At-a-glance: New rules in England

  • People cannot leave their homes except for certain reasons, like the first lockdown last March
  • These include essential medical needs, food shopping, exercise and work for those who cannot do so from home
  • All schools and colleges will close to most pupils from Tuesday with remote learning until February half-term
  • Early years settings such as nurseries will stay open
  • End-of-year exams will not take place this summer as normal
  • Elsewhere, university students should not return to campuses and will be taught online
  • Restaurants can continue to offer food delivery, but takeaway alcohol will be banned
  • Outdoor sports venues - such as golf courses, tennis courts and outside gyms - must close
  • But outdoor playgrounds will remain open
  • Amateur team sports are not allowed, but elite sport such as Premier League football can continue

Elsewhere in the UK, Scotland's First Minister Nicola Sturgeon also announced a new lockdown on Monday - across mainland Scotland, Skye, Arran, Bute and Gigha for the rest of January. Level three restrictions apply in the remaining areas of the nation.

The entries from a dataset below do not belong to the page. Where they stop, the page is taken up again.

(** * dashOZE: the redispatch risk scorer and the heat-map snapshot builder

    A shallow embedding of [assets/js/redispatch-risk-scorer.js] (class
    [RedispatchRiskScorer]) and of the per-cell part of
    [updateRiskAssessmentChart] in [assets/js/risk-calculator.js], followed
    by the neighbouring code of the latter file: the rendering of a cell,
    the legacy heat map, the details panel, the reserve series
    ([processPSEReservesData]) with its alert lines and risk analysis, and
    the hourly risk engine of class [RiskCalculator].

    Numbers.  A JavaScript number is an IEEE-754 binary64 value; measured
    quantities (MW), weights and weighted sums are kept as primitive floats,
    so that every rounding of the source is the rounding of the model.
    Numbers that the source builds from integer literals only (sub-scores,
    synergy bonus) or obtains from [Math.round] or [parseInt] (total score,
    impact, hour, day of week, day offset) are kept in [Z] and injected with
    [Z2F] where the source mixes them with fractional values. *)

From Stdlib Require Import ZArith List Bool String Floats Lia DecimalString.
From Stdlib Require Import Sorting.Sorted Sorting.Permutation.
Import ListNotations.
(** ** The rooms of a view *)





(** ** What a tick does to the tiles *)

Section Gridded.
Variables (options : Options.t) (clock : Z).
Hypothesis Hoptions : tickOptions options.

Lemma parseTile_persisted_gridded tq tr next stored :
  parseTile options tq tr (tileHashFields next) = Some stored ->
  onGrid (TileState.energy stored) /\ onGrid (TileState.integrity stored).
Proof.
  intros Hstored. destruct Hoptions as (_ & Hmax & _).
  destruct (parseTile_energy options tq tr _ _ Hstored) as [-> ->].
  cbn [tileHashFields TileHash.energy TileHash.integrity default from_option id].
  split; apply onGrid_clamp; try apply toFixedPrecision_rounded; try done;
    try apply (onGrid_inject_Z 0); apply (onGrid_inject_Z 100).
Qed.

Lemma gridded_written s s' tq tr next :
  Redis.tileHashes s' = <[(tq, tr) := tileHashFields next]> (Redis.tileHashes s) ->
  gridded options s -> gridded options s'.
Proof.
  intros Htiles Hgrid xq xr tile.
  rewrite (currentTileAt_insert options s s' tq tr _ xq xr Htiles).
  destruct (decide _) as [_|_]; [apply parseTile_persisted_gridded|apply Hgrid].
Qed.

Lemma gridded_tiles s s' :
  Redis.tileHashes s' = Redis.tileHashes s -> gridded options s -> gridded options s'.
Proof. intros Htiles Hgrid tq tr tile. unfold currentTileAt. rewrite Htiles. apply Hgrid. Qed.

Lemma gridded_alliance key tag color s :
  gridded options s ->
  gridded options (exec (hSet_tile key (allianceFields tag color)) s).
Proof.
  intros Hgrid tq tr tile.
  unfold exec, hSet_tile, currentTileAt, tileKey.
  cbn [snd Redis.with_tileHashes Redis.tileHashes].
  destruct (decide (key = (tq, tr))) as [->|Hne];
    [|rewrite lookup_insert_ne by done; apply Hgrid].
  rewrite lookup_insert_eq. cbn [default from_option id].
  intros Htile. destruct (parseTile_energy options tq tr _ _ Htile) as [-> ->].
  destruct Hoptions as (_ & Hmax & Hinitial & _).
  specialize (Hgrid tq tr). unfold currentTileAt, tileKey in Hgrid.
  destruct (default TileHash.empty (Redis.tileHashes s !! (tq, tr)))
    as [owner oldTag oldColor energy lastUpdate integrity level tileType] eqn:Hold.
  cbn [TileHash.merge TileHash.energy TileHash.integrity TileHash.override allianceFields].
  destruct (parseTile options tq tr
              (TileHash.mk owner oldTag oldColor energy lastUpdate integrity level tileType))
    as [old|] eqn:Hparse.
  - destruct (Hgrid old eq_refl) as [Henergy Hintegrity].
    destruct (parseTile_energy options tq tr _ _ Hparse) as [Ee Ei].
    cbn [TileHash.energy TileHash.integrity] in Ee, Ei. by rewrite <- Ee, <- Ei.
  - unfold parseTile in Hparse.
    destruct (negb (TileHash.hasValues _)) eqn:Hvalues; [|done].
    destruct owner, oldTag, oldColor, energy, lastUpdate, integrity, level, tileType;
      try done.
    cbn [default from_option id].
    split; apply onGrid_clamp; try done; try apply (onGrid_inject_Z 0);
      apply (onGrid_inject_Z 100).
Qed.

Lemma gridded_allianceLoop members tag color s :
  gridded options s ->
  gridded options (exec (syncAllianceTagLoop members tag color) s).
Proof.
  revert s. induction members as [|member rest IH]; intros s Hgrid; [done|].
  cbn [syncAllianceTagLoop]. destruct (parseMember member) as [coordinate|]; [|by apply IH].
  fold (allianceFields tag color). unfold exec.
  rewrite (bind_returned (hSet_tile _ _) _ s tt _ eq_refl).
  apply IH. by apply gridded_alliance.
Qed.

End Gridded.

Section Bonus.
Variables (options : Options.t) (clock : Z).

(** The multiplier is 1 or the alliance bonus. *)
Lemma allianceNeighborLoop_value tile ownerProfile neighbors sw s :
  sweepReadable sw ->
  looksUp sw s (allianceNeighborLoop options clock tile ownerProfile neighbors sw s)
          (fun multiplier =>
             multiplier = 1%Q
             \/ multiplier = Options.allianceNeighborBonusMultiplier options).
Proof.
  revert sw s. induction neighbors as [|neighbor rest IH]; intros sw s Hsw.
  - apply looksUp_ret; [done|by left].
  - cbn [allianceNeighborLoop].
    eapply looksUp_chain; [by apply loadTileCached_looksUp|].
    intros neighborTile sw1 s1 Hreadable Hsw1. cbn beta iota in Hreadable |- *.
    destruct (negb (truthy (ownerOf neighborTile))
              || same_string (ownerOf neighborTile) (TileState.ownerId tile)) eqn:Hskip;
      [by apply IH|].
    apply Bool.orb_false_elim in Hskip as [Howned _].
    eapply looksUp_chain.
    + apply loadProfileCached_looksUp; [done|].
      by destruct (ownerOf neighborTile) as [owner|].
    + intros neighborProfile sw2 s2 _ Hsw2. cbn beta iota.
      destruct (same_string _ _); [apply looksUp_ret; [done|by right] | by apply IH].
Qed.

Lemma getAllianceBonusMultiplier_value tile sw s :
  sweepReadable sw ->
  readableOwner (TileState.ownerId tile) ->
  looksUp sw s (getAllianceBonusMultiplier options clock tile sw s)
          (fun multiplier =>
             multiplier = 1%Q
             \/ multiplier = Options.allianceNeighborBonusMultiplier options).
Proof.
  intros Hsw Hreadable. unfold getAllianceBonusMultiplier.
  destruct (negb (truthy (TileState.ownerId tile))) eqn:Howned;
    [apply looksUp_ret; [done|by left]|].
  eapply looksUp_chain.
  - apply loadProfileCached_looksUp; [done|].
    by destruct (TileState.ownerId tile) as [owner|].
  - intros ownerProfile sw1 s1 _ Hsw1. cbn beta iota.
    destruct (negb (truthy (Profile.allianceTag ownerProfile)));
      [apply looksUp_ret; [done|by left] | by apply allianceNeighborLoop_value].
Qed.

(** One member of the sweep: the store is left as it is, or the tile the
    member names is rewritten as [evolveTileState] evolves it, with a
    multiplier of 1 or the alliance bonus. *)
Lemma rechargeMember_writes now sw member s :
  sweepReadable sw ->
  exists sw' s',
    rechargeMember options clock now sw member s = (Returned sw', s')
    /\ sweepReadable sw'
    /\ (Redis.tileHashes s' = Redis.tileHashes s
        \/ exists tq tr tile multiplier,
             currentTileAt options s tq tr = Some tile
             /\ (multiplier = 1%Q
                 \/ multiplier = Options.allianceNeighborBonusMultiplier options)
             /\ Redis.tileHashes s'
                = <[(tq, tr) := tileHashFields
                                  (fst (evolveTileState options tile now multiplier))]>
                    (Redis.tileHashes s)).
Proof.
  intros Hsw. unfold rechargeMember.
  destruct (parseMember member) as [coordinate|].
  2:{ exists sw, s. split; [done|]. split; [done|by left]. }
  rewrite (bind_returned (hGetAll_tile _) _ s
             (default TileHash.empty
                (Redis.tileHashes s !! tileKey (q coordinate) (r coordinate))) s eq_refl).
  fold (currentTileAt options s (q coordinate) (r coordinate)).
  set (key := tileKey (q coordinate) (r coordinate)).
  set (parsed := currentTileAt options s (q coordinate) (r coordinate)).
  assert (Hsw0 : sweepReadable (cacheTile key parsed sw)).
  { split; [|apply Hsw]. intros key' tile'. cbn. intros Hlook.
    destruct (decide (key' = key)) as [->|Hne].
    - rewrite lookup_insert_eq in Hlook. injection Hlook as Hlook.
      by eapply parseTile_owner_readable.
    - rewrite lookup_insert_ne in Hlook by done. by eapply (proj1 Hsw). }
  destruct parsed as [tile|] eqn:Hparsed.
  2:{ eexists _, s. split; [reflexivity|]. split; [exact Hsw0|by left]. }
  assert (Hreadable : readableOwner (TileState.ownerId tile))
    by by eapply parseTile_owner_readable.
  destruct (getAllianceBonusMultiplier_value tile _ s Hsw0 Hreadable)
    as (multiplier & sw1 & s1 & Hbonus & Hvalue & Hgrow & Hsw1 & Hgains1 & Hcount1).
  rewrite (bind_returned _ _ _ _ _ Hbonus). cbn beta iota zeta.
  set (evolved := evolveTileState options tile now multiplier).
  destruct Hgrow as [(Htiles1 & _) _].
  destruct (sameTileState tile (fst evolved)) eqn:Hsame; cbn [negb].
  - rewrite (bind_returned (mret sw1) _ s1 sw1 s1 eq_refl).
    eexists _, s1. split; [reflexivity|].
    split; [by apply noteGain_readable|]. by left.
  - unfold persistTileState. run_async.
    eexists _, _. split; [reflexivity|]. split.
    + apply noteGain_readable; [done|].
      split; [|apply Hsw1]. intros key' tile'. cbn. intros Hlook.
      destruct (decide (key' = key)) as [->|Hne].
      * rewrite lookup_insert_eq in Hlook. injection Hlook as Hlook. subst tile'.
        unfold evolved. by rewrite evolveTileState_owner.
      * rewrite lookup_insert_ne in Hlook by done. by eapply (proj1 Hsw1).
    + right. exists (q coordinate), (r coordinate), tile, multiplier.
      split; [done|]. split; [done|]. cbn. by rewrite Htiles1.
Qed.

End Bonus.

Section Ticked.
Variables (options : Options.t) (clock : Z).
Hypothesis Hoptions : tickOptions options.

Lemma chargedAndWorn_refl tq tr hash tile :
  parseTile options tq tr hash = Some tile -> chargedAndWorn options tile tile.
Proof.
  intros Hparse. destruct Hoptions as (Hmax & _).
  destruct (parseTile_in_range options tq tr hash tile Hparse Hmax)
    as [[_ Hcap] [Hfloor _]].
  repeat split; try done; lra.
Qed.

Lemma chargedAndWorn_trans a b c :
  chargedAndWorn options a b -> chargedAndWorn options b c -> chargedAndWorn options a c.
Proof.
  intros ([Ha1 Ha2] & [Ha3 Ha4] & Ha5 & Ha6 & Ha7 & Ha8 & Ha9 & Ha10)
         ([Hb1 Hb2] & [Hb3 Hb4] & Hb5 & Hb6 & Hb7 & Hb8 & Hb9 & Hb10).
  repeat split; try lra; try lia; congruence.
Qed.

Lemma ticked_refl s : ticked options s s.
Proof.
  intros tq tr tile Htile. exists tile. split; [done|].
  by eapply chargedAndWorn_refl.
Qed.

Lemma ticked_trans s1 s2 s3 :
  ticked options s1 s2 -> ticked options s2 s3 -> ticked options s1 s3.
Proof.
  intros H12 H23 tq tr tile Htile.
  destruct (H12 tq tr tile Htile) as (mid & Hmid & Hcw1).
  destruct (H23 tq tr mid Hmid) as (later & Hlater & Hcw2).
  exists later. split; [done|]. by eapply chargedAndWorn_trans.
Qed.

Lemma ticked_tiles s s' :
  Redis.tileHashes s' = Redis.tileHashes s -> ticked options s s'.
Proof.
  intros Htiles tq tr tile Htile. exists tile. split.
  - unfold currentTileAt in *. by rewrite Htiles.
  - by eapply chargedAndWorn_refl.
Qed.

(** The evolved tile, written and read back. *)
Lemma evolved_chargedAndWorn tq tr hash tile now multiplier later :
  parseTile options tq tr hash = Some tile ->
  onGrid (TileState.energy tile) -> onGrid (TileState.integrity tile) ->
  (0 <= multiplier)%Q ->
  parseTile options tq tr
    (tileHashFields (fst (evolveTileState options tile now multiplier))) = Some later ->
  chargedAndWorn options tile later.
Proof.
  intros Hparse Henergy Hintegrity Hmult Hlater.
  destruct Hoptions as (Hmax & Hcapgrid & _ & Hrate & Hdecay & _).
  destruct (evolveTileState_in_range options tq tr hash tile now multiplier Hparse Hmax)
    as [[Hlow Hcap] [Hfloor Hhundred]].
  pose proof (evolveTileState_charges options tq tr hash tile now multiplier
                Hparse Hmax Hrate Hmult Henergy) as Hcharges.
  pose proof (evolveTileState_wears options tq tr hash tile now multiplier
                Hparse Hmax Hdecay Hintegrity) as Hwears.
  destruct (evolveTileState_frame options tile now multiplier)
    as (Hq & Hr & Howner & _ & _ & Hlevel & Htype).
  assert (Hupdate : TileState.lastUpdate tile
                    <= TileState.lastUpdate (fst (evolveTileState options tile now multiplier))).
  { unfold evolveTileState. cbv zeta.
    destruct (Qeq_bool _ 0) eqn:Hrest; cbn [fst TileState.lastUpdate]; [lia|].
    assert (Hlt : (inject_Z (TileState.lastUpdate tile) <= now)%Q).
    { destruct (Qlt_le_dec now (inject_Z (TileState.lastUpdate tile))) as [Hlt|Hle];
        [|done].
      assert (Hzero : Qeq_bool (Qmax 0 (now - inject_Z (TileState.lastUpdate tile))) 0
                      = true) by (apply Qeq_bool_iff, Q.max_l; lra).
      congruence. }
    unfold JS.Math_floor. rewrite <- (Qfloor_Z (TileState.lastUpdate tile)).
    by apply Qfloor_resp_le. }
  assert (Hevolvedgrid :
    onGrid (TileState.energy (fst (evolveTileState options tile now multiplier)))
    /\ onGrid (TileState.integrity (fst (evolveTileState options tile now multiplier)))).
  { unfold evolveTileState. cbv zeta.
    destruct (Qeq_bool _ 0); cbn [fst TileState.energy TileState.integrity]; [done|].
    split; apply onGrid_clamp; try apply toFixedPrecision_rounded; try done;
      try apply (onGrid_inject_Z 0); apply (onGrid_inject_Z 100). }
  set (evolved := fst (evolveTileState options tile now multiplier)) in *.
  destruct Hevolvedgrid as [Hegrid Higrid].
  pose proof (parseTile_persisted_integrity options tq tr evolved later Higrid
                (conj Hfloor Hhundred) Hlater) as Hsameintegrity.
  assert (Hsameenergy : (TileState.energy later == TileState.energy evolved)%Q).
  { destruct (parseTile_energy options tq tr _ _ Hlater) as [-> _].
    cbn [tileHashFields TileHash.energy default from_option id].
    rewrite clamp_inside; rewrite (toFixedPrecision_onGrid _ Hegrid); done. }
  pose proof (parseTile_owner_readable options tq tr hash tile Hparse) as Hreadable.
  pose proof (parseTile_persisted_ownerOf options tq tr evolved) as Hownerof.
  rewrite Hlater in Hownerof. cbn [ownerOf] in Hownerof.
  rewrite Howner in Hownerof. specialize (Hownerof Hreadable).
  assert (Hcoords : TileState.q later = tq /\ TileState.r later = tr
                    /\ TileState.q tile = tq /\ TileState.r tile = tr).
  { clear -Hparse Hlater. unfold parseTile in *.
    destruct (negb (TileHash.hasValues hash)); [done|].
    destruct (negb (TileHash.hasValues _)); [done|].
    injection Hparse as <-. injection Hlater as <-. done. }
  destruct Hcoords as (Hq1 & Hr1 & Hq2 & Hr2).
  split; [rewrite Hsameenergy; split; done|].
  split; [rewrite Hsameintegrity; split; done|].
  split; [by rewrite (parseTile_persisted_lastUpdate options tq tr evolved later Hlater)|].
  split; [congruence|]. split; [congruence|]. split; [done|].
  split.
  - by eapply parseTile_persisted_same_level.
  - by rewrite (parseTile_persisted_tileType options tq tr evolved later Hlater).
Qed.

Wales has been in a national lockdown since 20 December, and schools and colleges in the nation will remain closed until at least 18 January.

In Northern Ireland - which entered a six-week lockdown on 26 December - "stay at home" restrictions will be brought back into law from Friday.

Media caption,

Boris Johnson: "We've now vaccinated over 1.3m people across the UK"

The UK government's chief medical adviser, Prof Chris Whitty, urged people to take the "stay at home" rules seriously and warned that the country is facing a "really serious emergency".

He cited the ONS data for England as showing how widespread the virus is.

"We're now into a situation where across the country as a whole, roughly one in 50 people have got the virus, higher in some parts of the country, lower in others," he said.

He also said some restrictions may have to be introduced again next winter.

Prof Graham Medley, a member of Scientific Advisory Group for Emergencies (Sage), said "we're in for a long haul" with coronavirus.

He told Today: "Vaccination is a way out, but I think he's right to raise that possibility that there could be - next winter or even the winter after - the possibility that we will see a resurgence of Covid to such an extent that government again has to take measures to prevent another large outbreak."

That latest estimates include:

  • One in 30 for London
  • One in 45 for south-east England, eastern England and north-west England
  • One in 50 for the East Midlands
  • One in 60 for north-east England
  • One in 65 for the West Midlands and Yorkshire and the Humber
  • One in 135 for south-west England

Labour leader Sir Keir Starmer called for the government to use the lockdown to create a "round-the-clock" vaccination scheme in order to end "this nightmare".

In a televised address to the nation, Sir Keir also confirmed he would back the new restrictions on Wednesday.